* **Work task**: Below are the records; restate word for word the lines from the first through the one containing "month do not depend on the year. *)", and only those.

* **Given information**:
(* ===== verification/Calendar.v ===== *)
(** * The Gregorian calendar

    What the C library and the program's date class are measured against:
    month lengths, valid dates, the day after a date, and [gmtime_r]. *)

From S2P Require Import Prelude.

Local Open Scope Z_scope.

Record civil := Civil { c_year : Z; c_month : Z; c_day : Z }.

#[global] Instance civil_eq_dec : EqDecision civil.
Proof. solve_decision. Defined.

Definition leap (y : Z) : bool :=
  (y mod 4 =? 0) && (negb (y mod 100 =? 0) || (y mod 400 =? 0)).

Definition month_days (y m : Z) : Z :=
  if m =? 2 then if leap y then 29 else 28
  else if (m =? 4) || (m =? 6) || (m =? 9) || (m =? 11) then 30 else 31.

Definition valid_date (d : civil) : Prop :=
  1 <= c_month d <= 12 /\ 1 <= c_day d <= month_days (c_year d) (c_month d).

#[global] Instance valid_date_dec d : Decision (valid_date d).
Proof. unfold valid_date. apply _. Defined.

(** The calendar's own rule for the day after. *)
Definition next_day (d : civil) : civil :=
  let '(Civil y m dd) := d in
  if dd <? month_days y m then Civil y m (dd + 1)
  else if m <? 12 then Civil y (m + 1) 1
  else Civil (y + 1) 1 1.

Lemma next_day_valid d : valid_date d -> valid_date (next_day d).
Proof.
  destruct d as [y m dd]. unfold valid_date, next_day. cbn. intros [? ?].
  destruct (Z.ltb_spec dd (month_days y m)); cbn; [lia|].
  destruct (Z.ltb_spec m 12); cbn; split; try lia;
    unfold month_days; repeat case_match; lia.
Qed.

(** ** Days since 0000-03-01

    A year that starts in March ends with its leap day, so the days before a
    month do not depend on the year. *)
Definition march_year (d : civil) : Z := if c_month d <=? 2 then c_year d - 1 else c_year d.
Definition march_month (d : civil) : Z := (c_month d + 9) mod 12.

Definition day_number (d : civil) : Z :=
  let y := march_year d in
  365 * y + y / 4 - y / 100 + y / 400 + (153 * march_month d + 2) / 5 + c_day d - 1.

(** The day of the week, 0 for Sunday: 1970-01-01, day 719468, was a Thursday. *)
Definition weekday (d : civil) : Z := (day_number d + 3) mod 7.

(** The date of a day number. *)
Definition civil_of_day (n : Z) : civil :=
  let era := n / 146097 in
  let doe := n mod 146097 in
  let yoe := (doe - doe / 1460 + doe / 36524 - doe / 146096) / 365 in
  let doy := doe - (365 * yoe + yoe / 4 - yoe / 100) in
  let mp := (5 * doy + 2) / 153 in
  let m := if mp <? 10 then mp + 3 else mp - 9 in
  Civil (yoe + era * 400 + (if m <=? 2 then 1 else 0)) m (doy - (153 * mp + 2) / 5 + 1).

(** [gmtime_r]: the broken-down time of a number of seconds since 1970. *)
Record tm := Tm { tm_date : civil; tm_hour : Z; tm_min : Z; tm_sec : Z }.

Definition gmtime (t : Z) : tm :=
  let s := t mod 86400 in
  Tm (civil_of_day (719468 + t / 86400)) (s / 3600) (s mod 3600 / 60) (s mod 60).

Lemma leap_spec y :
  leap y = true <-> y mod 4 = 0 /\ (y mod 100 <> 0 \/ y mod 400 = 0).
Proof. unfold leap. lia. Qed.

Lemma month_days_bound y m : 28 <= month_days y m <= 31.
Proof. unfold month_days. repeat case_match; lia. Qed.

(** One case per month. *)
Ltac by_month m H :=
  let K := fresh in
  assert (m = 1 \/ m = 2 \/ m = 3 \/ m = 4 \/ m = 5 \/ m = 6 \/ m = 7 \/ m = 8 \/
          m = 9 \/ m = 10 \/ m = 11 \/ m = 12) as K by (clear - H; lia);
  repeat destruct K as [K|K]; subst m.

Lemma leap_year_step y :
  365 * y + y / 4 - y / 100 + y / 400 -
  (365 * (y - 1) + (y - 1) / 4 - (y - 1) / 100 + (y - 1) / 400) =
  if leap y then 366 else 365.
Proof.
  destruct (leap y) eqn:E; [apply leap_spec in E|apply not_true_iff_false in E; rewrite leap_spec in E];
    Z.div_mod_to_equations; lia.
Qed.

(** Evaluate the comparisons between literals in the goal. *)
Ltac eval_tests :=
  repeat match goal with
  | |- context [Z.leb ?a ?b] =>
      let v := eval vm_compute in (Z.leb a b) in
      first [constr_eq v true | constr_eq v false]; change (Z.leb a b) with v; cbv iota
  end.

(** The numbering counts days: it moves by one to the next day. *)
Lemma day_number_next d : valid_date d -> day_number (next_day d) = day_number d + 1.
Proof.
  destruct d as [y m dd]. unfold valid_date, next_day. cbn. intros [Hm Hd].
  destruct (Z.ltb_spec dd (month_days y m)) as [|Hlast];
    [unfold day_number, march_year, march_month; cbn; lia|].
  assert (dd = month_days y m) as -> by lia. clear Hd Hlast.
  pose proof (leap_year_step y) as Hy.
  by_month m Hm; unfold day_number, march_year, march_month, month_days; cbn -[Z.add Z.mul Z.div Z.modulo];
    eval_tests; destruct (leap y); Z.div_mod_to_equations; lia.
Qed.
(* ===== verification/HttpRequest.v ===== *)
(** * [HttpRequest] (inc/network/http/HttpRequest.hpp)

    The parsed request: its fields, the header and query accessors, and the
    percent decoder. *)

From S2P Require Import Prelude CxxString TimeStamp.

Inductive Method := kInvalid | kGet | kPost | kHead | kPut | kDelete.
Inductive Version := kUnknown | kHttp10 | kHttp11.

#[export] Instance Method_eq_dec : EqDecision Method.
Proof. solve_decision. Defined.
#[export] Instance Version_eq_dec : EqDecision Version.
Proof. solve_decision. Defined.

(** The text of a request line's method. *)
Definition method_of (m : bytes) : Method :=
  if bool_decide (m = $"GET") then kGet
  else if bool_decide (m = $"POST") then kPost
  else if bool_decide (m = $"HEAD") then kHead
  else if bool_decide (m = $"PUT") then kPut
  else if bool_decide (m = $"DELETE") then kDelete
  else kInvalid.

Definition methodString (m : Method) : bytes :=
  match m with
  | kGet => $"GET" | kPost => $"POST" | kHead => $"HEAD" | kPut => $"PUT"
  | kDelete => $"DELETE" | kInvalid => $"UNKNOWN"
  end.

Module HttpRequest.

Record t := mk {
  method_ : Method;
  version_ : Version;
  path_ : bytes;
  query_ : bytes;
  body_ : bytes;
  receiveTime_ : TimeStamp.t;
  headers_ : gmap bytes bytes;
  pathParams_ : gmap bytes bytes
}.

Definition create : t := mk kInvalid kUnknown [] [] [] TimeStamp.default ∅ ∅.

Definition setVersion (r : t) (v : Version) : t :=
  mk (method_ r) v (path_ r) (query_ r) (body_ r) (receiveTime_ r) (headers_ r) (pathParams_ r).
Definition setPath (r : t) (p : bytes) : t :=
  mk (method_ r) (version_ r) p (query_ r) (body_ r) (receiveTime_ r) (headers_ r) (pathParams_ r).
Definition setQuery (r : t) (q : bytes) : t :=
  mk (method_ r) (version_ r) (path_ r) q (body_ r) (receiveTime_ r) (headers_ r) (pathParams_ r).
Definition setBody (r : t) (b : bytes) : t :=
  mk (method_ r) (version_ r) (path_ r) (query_ r) b (receiveTime_ r) (headers_ r) (pathParams_ r).
Definition setReceiveTime (r : t) (ts : TimeStamp.t) : t :=
  mk (method_ r) (version_ r) (path_ r) (query_ r) (body_ r) ts (headers_ r) (pathParams_ r).
Definition setHeaders (r : t) (h : gmap bytes bytes) : t :=
  mk (method_ r) (version_ r) (path_ r) (query_ r) (body_ r) (receiveTime_ r) h (pathParams_ r).
Definition setPathParams (r : t) (ps : gmap bytes bytes) : t :=
  mk (method_ r) (version_ r) (path_ r) (query_ r) (body_ r) (receiveTime_ r) (headers_ r) ps.

(** [setMethod]: [None] when the [assert] fails. *)
Definition setMethod (r : t) (m : bytes) : option (t * bool) :=
  if bool_decide (method_ r = kInvalid) then
    let k := method_of m in
    Some (mk k (version_ r) (path_ r) (query_ r) (body_ r) (receiveTime_ r) (headers_ r)
             (pathParams_ r),
          negb (bool_decide (k = kInvalid)))
  else None.

Definition appendToBody (r : t) (data : bytes) : t := setBody r (body_ r ++ data).

Definition rtrim (s : bytes) : bytes := reverse (skip_spaces (reverse s)).

(** [addHeader(start, colon, end)] on the line [[start, end)] whose colon is at
    index [colon]. *)
Definition addHeader (r : t) (line : bytes) (colon : nat) : t :=
  let field := take colon line in
  let value := rtrim (skip_spaces (drop (S colon) line)) in
  setHeaders r (<[field := value]> (headers_ r)).

Definition getHeader (r : t) (field : bytes) : bytes := default [] (headers_ r !! field).

(** [request.swap(that)]: [path_] is exchanged with the other's [query_], then
    [that.query_] with [query_]; [pathParams_] stays. *)
Definition swap (r that : t) : t * t :=
  (mk (method_ that) (version_ that) (query_ that) (path_ r) (body_ that)
      (receiveTime_ that) (headers_ that) (pathParams_ r),
   mk (method_ r) (version_ r) (path_ that) (query_ r) (body_ r)
      (receiveTime_ r) (headers_ r) (pathParams_ that)).

(** [urlDecode]: [None] when a conversion fails and the uninitialised [value]
    is used.  A percent sign with fewer than two characters after it is dropped. *)
Fixpoint urlDecode (s : bytes) : option bytes :=
  match s with
  | [] => Some []
  | c :: s' =>
      if bool_decide (c = "%"%char) then
        match s' with
        | a :: ((b :: s'') as _) =>
            value ← sscanf_x [a; b];
            r ← urlDecode s''; Some (chr value :: r)
        | _ => urlDecode s'
        end
      else
        r ← urlDecode s';
        Some ((if bool_decide (c = "+"%char) then " "%char else c) :: r)
  end.

(** The pieces between the ampersands. *)
Fixpoint split_amp (s : bytes) : list bytes :=
  match s with
  | [] => [[]]
  | c :: s' =>
      if bool_decide (c = "&"%char) then [] :: split_amp s'
      else match split_amp s' with
           | p :: ps => (c :: p) :: ps
           | [] => [[c]]
           end
  end.

(** The loop over the parameters: the first one with the key [key]. *)
Fixpoint find_param (key : bytes) (params : list bytes) : option (option bytes) :=
  match params with
  | [] => Some None
  | param :: ps =>
      let pos := find_char "="%char param in
      if pos <? length param then
        if bool_decide (take pos param = key)
        then v ← urlDecode (drop (S pos) param); Some (Some v)
        else find_param key ps
      else if bool_decide (param = key) then Some (Some ($"true"))
      else find_param key ps
  end.

Definition getQuery (r : t) (key defaultValue : bytes) : option bytes :=
  match query_ r with
  | c :: q =>
      if bool_decide (c = "?"%char)
      then v ← find_param key (split_amp q); Some (default defaultValue v)
      else Some defaultValue
  | [] => Some defaultValue
  end.

Definition getPathParam (r : t) (name : bytes) : bytes := default [] (pathParams_ r !! name).

End HttpRequest.

Abbreviation HttpReq := HttpRequest.t.

(** ** Percent encoding round trip *)

(** The unreserved characters [encodeURIComponent] leaves alone. *)
Definition unreserved (c : ascii) : bool :=
  let z := code c in
  ((48 <=? z) && (z <=? 57) || (65 <=? z) && (z <=? 90) || (97 <=? z) && (z <=? 122))%Z
  || bool_decide (c ∈ $"-_.!~*'()").

Definition hex_digit (d : Z) : ascii := if (d <? 10)%Z then chr (48 + d) else chr (55 + d).

(** The client's [encodeURIComponent] on bytes: the specification side. *)
Fixpoint urlEncode (s : bytes) : bytes :=
  match s with
  | [] => []
  | c :: s' =>
      (if unreserved c then [c]
       else ["%"%char; hex_digit (code c / 16); hex_digit (code c mod 16)]) ++ urlEncode s'
  end.

(** Every byte written as two hexadecimal digits is read back. *)
Lemma sscanf_hex_digits c :
  sscanf_x [hex_digit (code c / 16); hex_digit (code c mod 16)] = Some (code c).
Proof. destruct c as [[] [] [] [] [] [] [] []]; reflexivity. Qed.

Lemma unreserved_not_special c :
  unreserved c = true -> c <> "%"%char /\ c <> "+"%char.
Proof. intros H. split; intros ->; discriminate H. Qed.

(** Decoding undoes [encodeURIComponent], for every byte string. *)
Lemma urlDecode_urlEncode_app s t r :
  HttpRequest.urlDecode t = Some r -> HttpRequest.urlDecode (urlEncode s ++ t) = Some (s ++ r).
Proof.
  intros Ht. induction s as [|c s IH]; [done|]. cbn [urlEncode].
  destruct (unreserved c) eqn:Hu.
  - apply unreserved_not_special in Hu as [? ?]. cbn -[bool_decide].
    rewrite !bool_decide_false by done. by rewrite IH.
  - cbn -[bool_decide hex_digit code]. rewrite bool_decide_true by done.
    rewrite sscanf_hex_digits. cbn -[bool_decide hex_digit code].
    by rewrite IH, chr_code.
Qed.

(** The accessors the handlers rely on: the last header line of a name wins. *)
Lemma getHeader_addHeader r line colon f :
  HttpRequest.getHeader (HttpRequest.addHeader r line colon) f =
  if bool_decide (f = take colon line)
  then HttpRequest.rtrim (skip_spaces (drop (S colon) line))
  else HttpRequest.getHeader r f.
Proof.
  unfold HttpRequest.getHeader, HttpRequest.addHeader. simpl.
  case_bool_decide as E.
  - subst. by rewrite lookup_insert_eq.
  - by rewrite lookup_insert_ne by done.
Qed.

(** * Query strings: the parser inverts a client's rendering *)

(** A client's rendering of parameters, with [encodeURIComponent]. *)
Definition render_param (kv : bytes * bytes) : bytes := kv.1 ++ ("="%char :: urlEncode kv.2).
Fixpoint render_query (kv : bytes * bytes) (l : list (bytes * bytes)) : bytes :=
  match l with
  | [] => render_param kv
  | kv' :: l' => render_param kv ++ ("&"%char :: render_query kv' l')
  end.

(** A parameter name. *)
Definition good_key (k : bytes) : Prop := ("="%char ∉ k) /\ ("&"%char ∉ k).

(** The value of the first parameter of that name. *)
Fixpoint first_param (key : bytes) (l : list (bytes * bytes)) : option bytes :=
  match l with
  | [] => None
  | (k, v) :: l' => if bool_decide (k = key) then Some v else first_param key l'
  end.

Lemma hex_digit_plain d : (0 <= d < 16)%Z -> hex_digit d <> "&"%char.
Proof.
  intros Hd. unfold hex_digit. intros E. apply (f_equal code) in E. revert E.
  destruct (Z.ltb_spec d 10); rewrite code_chr by lia; change (code "&") with 38%Z; lia.
Qed.

Lemma urlEncode_no_amp s : "&"%char ∉ urlEncode s.
Proof.
  induction s as [|c s IH]; cbn [urlEncode]; [apply not_elem_of_nil|].
  rewrite elem_of_app. intros [Hin|Hin]; [|done]. revert Hin. pose proof (code_bound c) as Hc.
  destruct (unreserved c) eqn:E.
  - intros Hin%list_elem_of_singleton. subst c. discriminate E.
  - rewrite !elem_of_cons. intros [H|[H|[H|H]]]; [done| | |by apply not_elem_of_nil in H].
    + symmetry in H. apply hex_digit_plain in H; [done|].
      split; [apply Z.div_pos; lia|apply Z.div_lt_upper_bound; lia].
    + symmetry in H. apply hex_digit_plain in H; [done|]. apply Z.mod_pos_bound. lia.
Qed.

Lemma render_param_no_amp kv : good_key kv.1 -> "&"%char ∉ render_param kv.
Proof.
  intros [_ Hk]. unfold render_param. rewrite elem_of_app, elem_of_cons.
  intros [?|[?|?]]; [done|done|by eapply urlEncode_no_amp].
Qed.

Lemma split_amp_app s t :
  "&"%char ∉ s -> HttpRequest.split_amp (s ++ "&"%char :: t) = s :: HttpRequest.split_amp t.
Proof.
  induction s as [|c s IH]; intros Hs; [done|]. apply not_elem_of_cons in Hs as [Hc Hs].
  cbn [app HttpRequest.split_amp]. rewrite bool_decide_false by congruence. by rewrite IH.
Qed.

Lemma split_amp_last s : "&"%char ∉ s -> HttpRequest.split_amp s = [s].
Proof.
  induction s as [|c s IH]; intros Hs; [done|]. apply not_elem_of_cons in Hs as [Hc Hs].
  cbn [HttpRequest.split_amp]. rewrite bool_decide_false by congruence. by rewrite IH.
Qed.

Lemma split_render kv l :
  Forall (fun kv => good_key kv.1) (kv :: l) ->
  HttpRequest.split_amp (render_query kv l) = render_param <$> (kv :: l).
Proof.
  revert kv. induction l as [|kv' l IH]; intros kv [Hk Hl]%Forall_cons; cbn [render_query].
  - by apply split_amp_last, render_param_no_amp.
  - rewrite split_amp_app by (by apply render_param_no_amp). by rewrite IH.
Qed.

Lemma urlDecode_urlEncode s : HttpRequest.urlDecode (urlEncode s) = Some s.
Proof.
  rewrite <- (app_nil_r (urlEncode s)). rewrite (urlDecode_urlEncode_app s [] []) by done.
  by rewrite app_nil_r.
Qed.

Lemma find_param_render key l :
  Forall (fun kv => good_key kv.1) l ->
  HttpRequest.find_param key (render_param <$> l) = Some (first_param key l).
Proof.
  induction l as [|[k v] l IH]; intros Hl; [done|]. apply Forall_cons in Hl as [[Hk _] Hl].
  cbn [fmap list_fmap HttpRequest.find_param first_param]. change (render_param (k, v)) with (k ++ ("="%char :: urlEncode v)).
  cbn [fst snd] in Hk. cbv zeta. rewrite !(find_char_app "="%char k) by done. rewrite length_app. cbn [length].
  destruct (Nat.ltb_spec (length k) (length k + S (length (urlEncode v)))); [|lia].
  rewrite take_app_length. case_bool_decide; [|by apply IH].
  assert (drop (S (length k)) (k ++ ("="%char :: urlEncode v)) = urlEncode v) as ->
    by (by rewrite <- Nat.add_1_r, <- drop_drop, drop_app_length).
  by rewrite urlDecode_urlEncode.
Qed.

Lemma getQuery_render r key d kv l :
  Forall (fun kv => good_key kv.1) (kv :: l) ->
  HttpRequest.query_ r = "?"%char :: render_query kv l ->
  HttpRequest.getQuery r key d = Some (default d (first_param key (kv :: l))).
Proof.
  intros Hl Hq. unfold HttpRequest.getQuery. rewrite Hq, bool_decide_true by done.
  by rewrite split_render, find_param_render.
Qed.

* **Solution below**:
(* ===== verification/Calendar.v ===== *)
(** * The Gregorian calendar

    What the C library and the program's date class are measured against:
    month lengths, valid dates, the day after a date, and [gmtime_r]. *)

From S2P Require Import Prelude.

Local Open Scope Z_scope.

Record civil := Civil { c_year : Z; c_month : Z; c_day : Z }.

#[global] Instance civil_eq_dec : EqDecision civil.
Proof. solve_decision. Defined.

Definition leap (y : Z) : bool :=
  (y mod 4 =? 0) && (negb (y mod 100 =? 0) || (y mod 400 =? 0)).

Definition month_days (y m : Z) : Z :=
  if m =? 2 then if leap y then 29 else 28
  else if (m =? 4) || (m =? 6) || (m =? 9) || (m =? 11) then 30 else 31.

Definition valid_date (d : civil) : Prop :=
  1 <= c_month d <= 12 /\ 1 <= c_day d <= month_days (c_year d) (c_month d).

#[global] Instance valid_date_dec d : Decision (valid_date d).
Proof. unfold valid_date. apply _. Defined.

(** The calendar's own rule for the day after. *)
Definition next_day (d : civil) : civil :=
  let '(Civil y m dd) := d in
  if dd <? month_days y m then Civil y m (dd + 1)
  else if m <? 12 then Civil y (m + 1) 1
  else Civil (y + 1) 1 1.

Lemma next_day_valid d : valid_date d -> valid_date (next_day d).
Proof.
  destruct d as [y m dd]. unfold valid_date, next_day. cbn. intros [? ?].
  destruct (Z.ltb_spec dd (month_days y m)); cbn; [lia|].
  destruct (Z.ltb_spec m 12); cbn; split; try lia;
    unfold month_days; repeat case_match; lia.
Qed.

(** ** Days since 0000-03-01

    A year that starts in March ends with its leap day, so the days before a
    month do not depend on the year. *)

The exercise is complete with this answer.